The blog has now 450 spells for Ars Magica by year’s end, which means working in between work and family it’s possible to write roughly 50 new spells a season. Not sustainable, but possible. Many are variations on a similar themes, so perhaps an inflated figure; still I think that’s a good result for 2016.
It’ll slow down in 2017. I’m drafting and writing far less than earlier in the year probably due to the Ars Magica games going on hold and work/life demands. Next year I’m also hoping to pickup another game to focus on, and still keep the Ars Magica rpg blog posts ticking over too. There is a Deathwatch module I’ve half written, and initial thoughts for a more streamlined fantasy rpg mechanics based upon some of Ars and some of d100.
Happy holidays folks, see you next year.
Yehaw, yesterday saw the blog post over 350 new spells for Ars Magica, and very pleased to report that I’ll reach ~400 spells by the end of 2016 (yep, another shameless promotion). There is enough hoohey, cantrips, strange asides and odd enchantments planned for the future to end the year with a very large grimoire. Happy casting folks…
Here is a quick tip for metacreator Ars Magica users who wish to emulate the character creation rules accurately.
The problem: Metacreator does not handle Affinities for Arts and Abilities in the same manner as the core rulebook mechanics. The difference is minor, but sometimes those points count. It adds a multiplying factor to the spending of XP into the calculations of ability levels, rather than showing the allocated XP and then the updated level after the multiplication.

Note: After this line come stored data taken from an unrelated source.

(* ===== verification/Jwt.v ===== *)
(** platform/jwt: the assertions an instance logs in with (jwt.go) and the key
  set they are verified under (jwks.go).  Ed25519 verification is a parameter. *)
From Stdlib Require Import ZArith Lia Ascii.
From S2P Require Import Prelude GoStrings GoTime Base64 Json World.

(** [ed25519.Verify(key, message, signature)] *)
Class Ed25519 := ed25519_Verify : ∀ (key message signature : list Z), bool.

Module jwt.
Definition algorithmEdDSA : string := "EdDSA".
Definition typeJWT : string := "JWT".
Definition MaxTokenBytes : Z := Z.shiftl 8 10.
Definition MaxSkew : Z := Minute.
Definition PublicKeySize : nat := 32.
Definition SignatureSize : nat := 64.

Definition ErrMalformed : string := "jwt: token is malformed".
Definition ErrTooLarge : string := "jwt: token is larger than the accepted maximum".
Definition ErrAlgorithm : string := "jwt: unsupported signing algorithm".
Definition ErrCritical : string := "jwt: token declares header extensions that are not understood".
Definition ErrUnknownKey : string := "jwt: no verification key for the declared key id".
Definition ErrSignature : string := "jwt: signature does not verify".
Definition ErrExpired : string := "jwt: token has expired".
Definition ErrNotYetValid : string := "jwt: token is not valid yet".
Definition ErrIssuedInFuture : string := "jwt: token claims to be issued in the future".
Definition ErrIssuer : string := "jwt: unexpected issuer".
Definition ErrAudience : string := "jwt: token is not addressed to this store".
Definition ErrSubject : string := "jwt: token carries no subject".
Definition ErrTokenID : string := "jwt: token carries no identifier".
Definition ErrTenant : string := "jwt: token carries no tenant".
Definition ErrNoExpiry : string := "jwt: token carries no expiry".
Definition ErrNoIssuer : string := "jwt: an expected issuer is required".
Definition ErrNoAudience : string := "jwt: an expected audience is required".
Definition ErrNegativeSkew : string := "jwt: clock skew must not be negative".
Definition ErrJWKSMalformed : string := "jwt: key set is malformed".
Definition ErrJWKSEmpty : string := "jwt: key set contains no usable Ed25519 signing key".
Definition ErrJWKSTooLarge : string := "jwt: key set is larger than the accepted maximum".
Definition ErrJWKSDuplicate : string := "jwt: key set repeats a key id".

(** ** Decoding *)

(** One value, then [decoder.More]: a closing bracket after it goes unnoticed. *)
Definition strictUnmarshal (raw : string) : option json :=
  match parse_value (S (2 * String.length raw)) raw with
  | None => None
  | Some (v, rest) =>
      match skip_ws rest with
      | EmptyString => Some v
      | String c _ => if Ascii.eqb c "]"%char || Ascii.eqb c "}"%char then Some v else None
      end
  end.
(** The members of a struct; [null] leaves the struct as it is. *)
Definition members (v : json) : option (list (string * json)) :=
  match v with JObj l => Some l | JNull => Some [] | _ => None end.
Definition to_text (v : json) : option string := match v with JStr s => Some s | JNull => Some "" | _ => None end.
Definition to_texts (v : json) : option (list string) := match v with JArr l => mapM to_text l | _ => None end.

(** [Audience.UnmarshalJSON], which is called for [null] too. *)
Definition Audience_UnmarshalJSON (v : json) : option (list string) :=
  match v with
  | JStr s => Some [s]
  | JNull => Some [""]
  | _ => to_texts v
  end.
Definition field_audience (names : list string) (l : list (string * json)) : option (list string) :=
  foldl (fun acc m => a ← acc; if bool_decide (field_of names (fst m) = Some "aud") then Audience_UnmarshalJSON (snd m) else Some a)
    (Some []) l.
Definition contains (a : list string) (value : string) : bool := existsb (fun entry => String.eqb entry value) a.
Section theory.
Context {D S : Type} `{SQLite D} `{FileSystemLaws S}.
Lemma untouched_ask {A} (answer : Files → result A) : untouched (ask answer).
Proof. apply untouched_bind; [apply untouched_io|done]. Qed.
Lemma untouched_joined {A} sentinel (m : M S A) : untouched m → untouched (joined sentinel m).
Proof. intros Hm s. unfold joined. specialize (Hm s). by destruct (m s) as [[]]. Qed.
Lemma untouched_deferred {A} (m : M S A) : untouched m → untouched (deferred Close m).
Proof.
  intros Hm s. unfold deferred. specialize (Hm s). destruct (m s) as [r s1]. cbn in *. unfold Close. by rewrite files_io.
Qed.
Hint Resolve untouched_ask untouched_joined untouched_deferred untouched_bind : files.
Lemma untouched_Verify path : untouched (Verify path).
Proof.
  unfold Verify. destruct (String.eqb path ""); [done|]. apply untouched_bind; [auto with files|]. intros size.
  apply untouched_deferred, untouched_bind; [auto with files|]. intros integrity. destruct (negb _); [done|].
  apply untouched_bind; [auto with files|]. intros n. by destruct (n =? 0).
Qed.
Lemma Stat_Ok path s n s' : Stat path s = (Ok n, s') → ∃ f, files s !! path = Some f ∧ n = len (f_content f).
Proof.
  unfold Stat. intros E. apply ReadOk_io in E. rewrite files_io in E. destruct (files s !! path) as [f|]; [|done]. injection E as <- <-. by exists f.
Qed.
Lemma ask_Ok {A} (answer : Files → result A) s x s' : ask answer s = (Ok x, s') → answer (files s) = Ok x ∧ files s' = files s.
Proof. unfold ask. intros E. apply ReadOk_io in E. injection E as E <-. split; [by rewrite <- (files_io s)|apply files_io]. Qed.
(** A snapshot that verifies is intact and has migrations. *)
Record verified (path : string) (m : Files) (report : SnapshotReport) : Prop := {
  vf_path : Path report = path;
  vf_bytes : ∃ f, m !! path = Some f ∧ Bytes report = len (f_content f);
  vf_integrity : sqlite_integrity (read_only path) m = Ok "ok";
  vf_migrations : sqlite_migrations (read_only path) m = Ok (Migrations report) ∧ Migrations report ≠ 0 }.
Lemma Verify_Ok path s report s' : Verify path s = (Ok report, s') → verified path (files s) report ∧ files s' = files s.
Proof.
  intros E. pose proof (untouched_Verify path s) as Hkeep. rewrite E in Hkeep. split; [|exact Hkeep]. revert E. unfold Verify.
  destruct (String.eqb path ""); [done|]. intros (size&s1&Es&E)%bind_ok_inv. pose proof (untouched_Stat path s) as F1. rewrite Es in F1. cbn in F1.
  apply Stat_Ok in Es as (f&Hf&->). unfold deferred in E. destruct (bind _ _ s1) as [r s2] eqn:E2. injection E as -> _.
  apply bind_ok_inv in E2 as (integrity&s3&Ei&E2). unfold joined in Ei. destruct (ask _ s1) as [[]] eqn:Ea in Ei; [|done]. injection Ei as -> ->.
  apply ask_Ok in Ea as [Hint F3]. destruct (String.eqb_spec integrity "ok") as [->|]; [|done]. cbn [negb] in E2.
  apply bind_ok_inv in E2 as (n&s4&Em&E2). unfold joined in Em. destruct (ask _ s3) as [[]] eqn:Ea in Em; [|done]. injection Em as -> ->.
  apply ask_Ok in Ea as [Hm F4]. destruct (Z.eqb_spec n 0); [done|]. injection E2 as <- _. rewrite F3, F1 in Hm. rewrite F1 in Hint.
  split; cbn; eauto.
Qed.
Lemma only_deferred {A} path (m : M S A) : only path m → only path (deferred Close m).
Proof.
  intros Hm s other Ho. unfold deferred. specialize (Hm s other Ho). destruct (m s) as [r s1]. cbn in *. unfold Close. by rewrite files_io.
Qed.
Lemma only_both path (m1 m2 : M S unit) : only path m1 → only path m2 → only path (both m1 m2).
Proof.
  intros F1 F2 s other Ho. unfold both. specialize (F1 s other Ho). destruct (m1 s) as [r1 s1]. cbn in *.
  specialize (F2 s1 other Ho). destruct (m2 s1) as [r2 s2]. cbn in *. by rewrite F2.
Qed.
Lemma only_Restore snapshot target : only target (Restore snapshot target).
Proof.
  unfold Restore. apply only_bind; [apply untouched_only, untouched_Verify|]. intros report. destruct (String.eqb target ""); [done|].
  apply only_bind; [auto with files|]. intros there. destruct (is_ok there); [done|].
  do 2 (apply only_bind; [auto with files|intros ?]).
  apply only_deferred. repeat (apply only_bind; [auto using only_both with files|intros ?]). done.
Qed.
(** A file that exists stops a restore. *)
Lemma CreateExclusive_taken path mode s f : files s !! path = Some f →
  ∃ e, CreateExclusive path mode s = (Err e, snd (io s)).
Proof.
  intros Hf. unfold CreateExclusive, bind. pose proof (files_io s) as F1. destruct (io s) as [[u|e] s1]; [|by eexists]. cbn in *.
  rewrite F1, Hf. by eexists.
Qed.
Lemma Restore_taken snapshot target s f : files s !! target = Some f → files (snd (Restore snapshot target s)) = files s.
Proof.
  intros Hf. unfold Restore, bind at 1. pose proof (untouched_Verify snapshot s) as F1. destruct (Verify snapshot s) as [[report|e] s1]; [|done]. cbn in F1.
  destruct (String.eqb target ""); [done|]. unfold bind at 1, attempt. pose proof (untouched_Stat target s1) as F2. destruct (Stat target s1) as [there s2]. cbn in F2.
  destruct (is_ok there); [cbn; congruence|]. unfold bind at 1. pose proof (untouched_MkdirAll (filepath.Dir target) s2) as F3.
  destruct (MkdirAll _ s2) as [[u|e] s3]; [|cbn in *; congruence]. cbn in F3. unfold bind at 1. pose proof (untouched_OpenRead snapshot s3) as F4.
  destruct (OpenRead snapshot s3) as [[u'|e] s4]; [|cbn in *; congruence]. cbn in F4. unfold deferred, bind at 1.
  destruct (CreateExclusive_taken target filePerm s4 f) as [e Ee]; [congruence|]. rewrite Ee. cbn. unfold Close. rewrite !files_io. congruence.
Qed.
Lemma Restore_Ok snapshot target s report s' : Restore snapshot target s = (Ok report, s') →
  ∃ checked f, verified snapshot (files s) checked ∧ files s !! snapshot = Some f ∧ files s !! target = None ∧
    files s' !! target = Some (MkFile (f_content f) filePerm) ∧ report = MkSnapshotReport target (Bytes checked) (Migrations checked).
Proof.
  unfold Restore. intros (checked&s1&Ev&E)%bind_ok_inv. apply Verify_Ok in Ev as [Hv F1]. exists checked.
  destruct (String.eqb target ""); [done|]. apply bind_ok_inv in E as (there&s2&Et&E). pose proof (untouched_attempt _ (untouched_Stat target) s1) as F2.
  rewrite Et in F2. cbn in F2. destruct (is_ok there); [done|]. apply bind_ok_inv in E as (u&s3&Em&E). apply io_Ok in Em as F3.
  apply bind_ok_inv in E as (u'&s4&Eo&E). pose proof (untouched_OpenRead snapshot s3) as F4. rewrite Eo in F4. cbn in F4.
  apply ReadOk_io in Eo. rewrite files_io in Eo. destruct (files s3 !! snapshot) as [f|] eqn:Ef; [|done]. clear Eo.
  unfold deferred in E. destruct (bind _ _ s4) as [r s5] eqn:E5. injection E as -> <-. unfold Close at 1. rewrite files_io.
  apply bind_ok_inv in E5 as (?&s6&Ec&E5). apply ReadOk_io in Ec. rewrite files_io in Ec. destruct (files s4 !! target) eqn:Etarget; [done|].
  injection Ec as _ Ec. assert (files s6 = <[target := MkFile "" filePerm]> (files s4)) as F6 by (by rewrite <- Ec, files_set).
  apply bind_ok_inv in E5 as (?&s7&Ecopy%or_else_Ok&E5). apply ReadOk_io in Ecopy. rewrite files_io in Ecopy. apply Write_Ok in Ecopy as F7. rewrite files_io in F7.
  apply bind_ok_inv in E5 as (?&s8&Esync%or_else_Ok%io_Ok&E5). apply bind_ok_inv in E5 as (?&s9&Eclose%io_Ok&E5). injection E5 as <- <-.
  assert (target ≠ snapshot) as Hne by (intros ->; congruence).
  exists f. split_and!; [done|congruence|congruence| |done]. rewrite Eclose, Esync, F7, F6, lookup_alter_eq, lookup_insert_eq.
  rewrite lookup_insert_ne by done. rewrite F4, Ef. done.
Qed.
Lemma holds_at path d m f : settled path m → m !! path = Some f → f_content f = sqlite_image d → holds path d m.
Proof. intros Hs Hf Hc. split; [done|]. by exists f. Qed.
(** ** Leases *)
Class LeaseOrderLaws (O : LeaseOrder) := lease_order_keys : ∀ m, lease_order m ≡ₚ (map_to_list m).*1.
Section leases.
Context {E : Type} `{Transport E} `{IPLiterals} `{O : LeaseOrder} `{!LeaseOrderLaws O} (a : Agent).
(** Every lease the agent tracks lasts beyond the deadline, by its own books. *)
Definition ahead (deadline : Z) (ids : list string) (m : gmap string Z) : Prop :=
  ∀ id expiry, m !! id = Some expiry → id ∈ ids → deadline < expiry.
Definition clock_from (t : Z) (s : State E) : Prop := ∀ n, t ≤ clock s n.
Lemma clock_from_client {A} (m : M (client.Linked E) A) t s : clock_from t s → clock_from t (snd (over_client m s)) ∧
  leases (snd (over_client m s)) = leases s.
Proof. unfold over_client. by destruct (m (link s)). Qed.
Lemma renew_loop_ahead t deadline ids done_ s s' : clock_from t s → deadline < t + wrap64 (renewBefore (spans a) * 2) →
  ahead deadline done_ (leases s) → renew_loop a deadline ids s = (Ok tt, s') →
  ahead deadline (done_ ++ ids) (leases s') ∧ dom (leases s') ⊆ dom (leases s).
Proof.
  intros Hclock Hspan. revert done_ s Hclock. induction ids as [|id ids IH]; intros done_ s Hclock Hahead; cbn [renew_loop].
  { intros [= <-]. by rewrite app_nil_r. }
  assert (done_ ++ id :: ids = (done_ ++ [id]) ++ ids) as -> by (by rewrite <- app_assoc).
  unfold bind at 1, get. destruct (leases s !! id) as [expiry|] eqn:El.
  2: { apply IH; [done|]. intros i e Hi [?|Hin]%elem_of_app; [by eapply Hahead|]. apply list_elem_of_singleton in Hin as ->. by rewrite El in Hi. }
  destruct (Z.ltb_spec deadline expiry) as [Hlt|Hge].
  { apply IH; [done|]. intros i e Hi [?|Hin]%elem_of_app; [by eapply Hahead|]. apply list_elem_of_singleton in Hin as ->. rewrite El in Hi. by injection Hi as <-. }
  unfold bind at 1, attempt. destruct (clock_from_client (client.RenewLease id 0) t s Hclock) as [Hc1 Hl1].
  destruct (over_client (client.RenewLease id 0) s) as [[u|e] s1]; cbn [snd] in *.
  - unfold bind, now, modify. intros Er. apply (IH (done_ ++ [id])) in Er as [Ha Hd]; [|intros n; apply Hc1|].
    + split; [done|]. cbn in Hd. rewrite dom_insert_L, Hl1 in Hd. intros i Hi. apply Hd in Hi. apply elem_of_union in Hi as [Hi|Hi]; [|done].
      apply elem_of_singleton in Hi as ->. by apply elem_of_dom.
    + intros i ex. cbn. destruct (decide (i = id)) as [->|Hne].
      * rewrite lookup_insert_eq. intros [= <-] _. specialize (Hc1 0%nat). lia.
      * rewrite lookup_insert_ne by done. rewrite Hl1. intros Hi [?|Hin]%elem_of_app; [by eapply Hahead|]. by apply list_elem_of_singleton in Hin.
  - destruct (errors_Is e client.ErrNotFound); [|done]. unfold bind, modify. intros Er. apply (IH (done_ ++ [id])) in Er as [Ha Hd]; [|done|].
    + split; [done|]. cbn in Hd. rewrite dom_delete_L, Hl1 in Hd. set_solver.
    + intros i ex. cbn. rewrite Hl1. intros [Hne Hi]%lookup_delete_Some [?|Hin]%elem_of_app; [by eapply Hahead|].
      by apply list_elem_of_singleton in Hin.
Qed.

(** After leases were renewed without an error, every lease the agent still
  tracks runs, as far as the agent knows, for longer than the margin it renews
  by; it tracks none it did not track before. *)
Theorem renewLeases_ahead (s s' : State E) (Hclock : clock_from (clock s 0%nat) s)
  (Hspan : 0 < renewBefore (spans a) ≤ 2 ^ 61) (Hrun : renewLeases a s = (Ok tt, s')) :
  (∀ id expiry, leases s' !! id = Some expiry → clock s 0%nat + renewBefore (spans a) < expiry) ∧
  dom (leases s') ⊆ dom (leases s).
Proof.
  unfold renewLeases in Hrun. unfold bind at 1, now, bind, get in Hrun. cbn [leases] in Hrun.
  apply (renew_loop_ahead (clock s 0%nat) _ _ []) in Hrun as [Ha Hd]; [| | |by intros i e _ ?%not_elem_of_nil].
  - split; [|done]. intros id expiry Hid. apply (Ha id expiry Hid). cbn [app]. rewrite lease_order_keys.
    assert (id ∈ dom (leases s)) as [old Hold]%elem_of_dom by (apply Hd; by apply elem_of_dom).
    apply list_elem_of_fmap. exists (id, old). split; [done|]. by apply elem_of_map_to_list.
  - intros n. apply Hclock.
  - rewrite wrap64_id by (unfold in_i64, i64_min, i64_max; lia). lia.
Qed.
End leases.

(** ** Example: one template with a reload command that fails the first time *)
Section examples.
Local Instance no_literals : IPLiterals := fun _ => false.
Record Around := MkAround { attempts : nat; reloads : list (list string) }.
Local Instance reloader : Runner Around := fun argv e =>
  match attempts e with
  | O => (Err ["exit status 1"], MkAround 1 (reloads e))
  | S n => (Ok tt, MkAround (S (S n)) (reloads e ++ [argv]))
  end.
Local Instance answers : Transport Around := {|
  ToASCII name := name;
  RoundTrip w e :=
  (Ok (MkAnswer 200 "" (print (if Contains (wr_target w) "/v1/auth/" then JObj [("token", JStr "mss_0")]
                   else JObj [("value", JStr "hunter2"); ("version", JNum "1"); ("lease_id", JStr "l1"); ("lease_ttl", JNum "60")]))), e) |}.
Local Instance passwords : TextTemplate := fun _ source =>
  if String.eqb source "template" then Some (AskSecret "db/main" (fun v => Output ("password = " +:+ v))) else None.
Fixpoint letters (n : nat) : string := match n with O => "" | S n => String "a" (letters n) end.
Local Instance long_names : TempNames := fun _ prefix m =>
  prefix +:+ letters (S (list_max (String.length <$> (map_to_list m).*1))).
Local Instance in_order : LeaseOrder := fun m => (map_to_list m).*1.
Local Instance in_order_laws : LeaseOrderLaws in_order.
Proof. by intros m. Qed.
Lemma letters_length n : String.length (letters n) = n.
Proof. induction n as [|n IH]; [done|]. cbn. by rewrite IH. Qed.
Lemma letters_no_slash n : Contains (letters n) "/" = false.
Proof. induction n as [|n IH]; [done|]. cbn [letters Contains]. by rewrite IH. Qed.
Local Instance long_names_laws : TempNamesLaws long_names.
Proof.
  split.
  - intros dir m. unfold temp_name, long_names. set (n := S (list_max _)). destruct (m !! _) as [f|] eqn:E; [|done]. exfalso.
    assert (String.length (tempPrefix +:+ letters n) <= list_max (String.length <$> (map_to_list m).*1))%nat as Hle.
    { assert (Forall (fun k => k <= list_max (String.length <$> (map_to_list m).*1))%nat (String.length <$> (map_to_list m).*1)) as Hall
        by (apply list_max_le; lia).
      rewrite Forall_forall in Hall. apply Hall, list_elem_of_fmap_2, list_elem_of_fmap. eexists (_, f). split; [reflexivity|].
      by apply elem_of_map_to_list. }
    rewrite !length_app_string, letters_length in Hle. cbn in Hle. lia.
  - intros dir m. unfold temp_name, long_names, temporary. generalize (S (list_max (String.length <$> (map_to_list m).*1))). intros n.
    rewrite filepath.Base_plain; [|done|].
    + apply HasPrefix_spec. by exists (letters n).
    + unfold tempPrefix. rewrite !str_app_cons, str_app_nil_l. rewrite !filepath.Contains_slash, letters_no_slash. done.
Qed.
Local Definition spec : Template := MkTemplate "/etc/app.tmpl" "/run/app.ini" "0400" ["reload"].
Local Definition sample_agent : Agent :=
  MkAgent (MkConfig "https://store" "" false "prod" (MkAuth MethodBootstrap "/run/token") "" "" [spec]) (MkIntervals Minute (5 * Minute)).
Local Definition begin : State Around :=
  MkState (client.MkLinked (client.MkClient "https://store" 0 []) (MkAround 0 [])) false ∅
    (<["/etc/app.tmpl" := MkFile "template" 292]> (<["/run/token" := MkFile "mss_b" 256]> (<["/run/app.ini" := MkFile "password = old" 256]> ∅)))
    [] (fun n => Z.of_nat n * Second) (fun _ => false) 3.
Lemma sample_destinations : Forall (fun spec => temporary (Destination spec) = false) (Templates (config sample_agent)).
Proof. by repeat constructor. Qed.
Local Definition after_one : State Around := snd (Cycle sample_agent begin).
Local Definition with_session : State Around := set_loggedIn true after_one.
Local Definition restarted : State Around :=
  MkState (link with_session) true (leases with_session) (files with_session) [] (clock with_session) (faults with_session) 3.
Local Definition after_two : State Around := snd (Cycle sample_agent restarted).
Lemma second_ok : fst (Cycle sample_agent restarted) = Ok tt.
Proof. by vm_compute. Qed.
(** The text is new, the command failed and is not run again: the next cycle
  finds nothing changed. *)
Lemma reload_lost : fst (Cycle sample_agent begin) = Err [command_failed; "exit status 1"] ∧
  f_content <$> files (Run sample_agent 5 begin) !! "/run/app.ini" = Some "password = hunter2" ∧
  client.network (link (Run sample_agent 5 begin)) = MkAround 1 [].
Proof. by vm_compute. Qed.
(** A failed cycle logs in again, with the credential already spent. *)
Lemma failed_cycle_logs_in_again : loggedIn (round sample_agent begin) = false.
Proof. by vm_compute. Qed.
#[local] Opaque Cycle Run renewLeases.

The fix: is to add generic virtues called Affinities so that the Virtues and Flaws balance, but the XP spend also adds up correctly. The downfall is that you need to roughly know what the score will end up being when you’re done spending XP, but that isn’t a show stopper to get a 100% core rules character.
The Ars Magica fanzine Sub Rosa #18 has just been published. This issue focuses on magical and mundane beasts, and rather than just being a list of stat blocks it contains background, story threads, abilities, creation rules, and all sorts of extra content for story guides to use in Ars Magica sagas.
The issue also contains a short story, a detailed write-up on advancing a magus using the Intangible Assassin style, and an alternative way of generating Shape and Material bonuses. Issue 18 is 128 pages long, so very good value.
Of particular interest to me is the custom spells offered as part of the Advancing the Intangible Assassin article. I love new spells.
An excellent issue, well worth a read.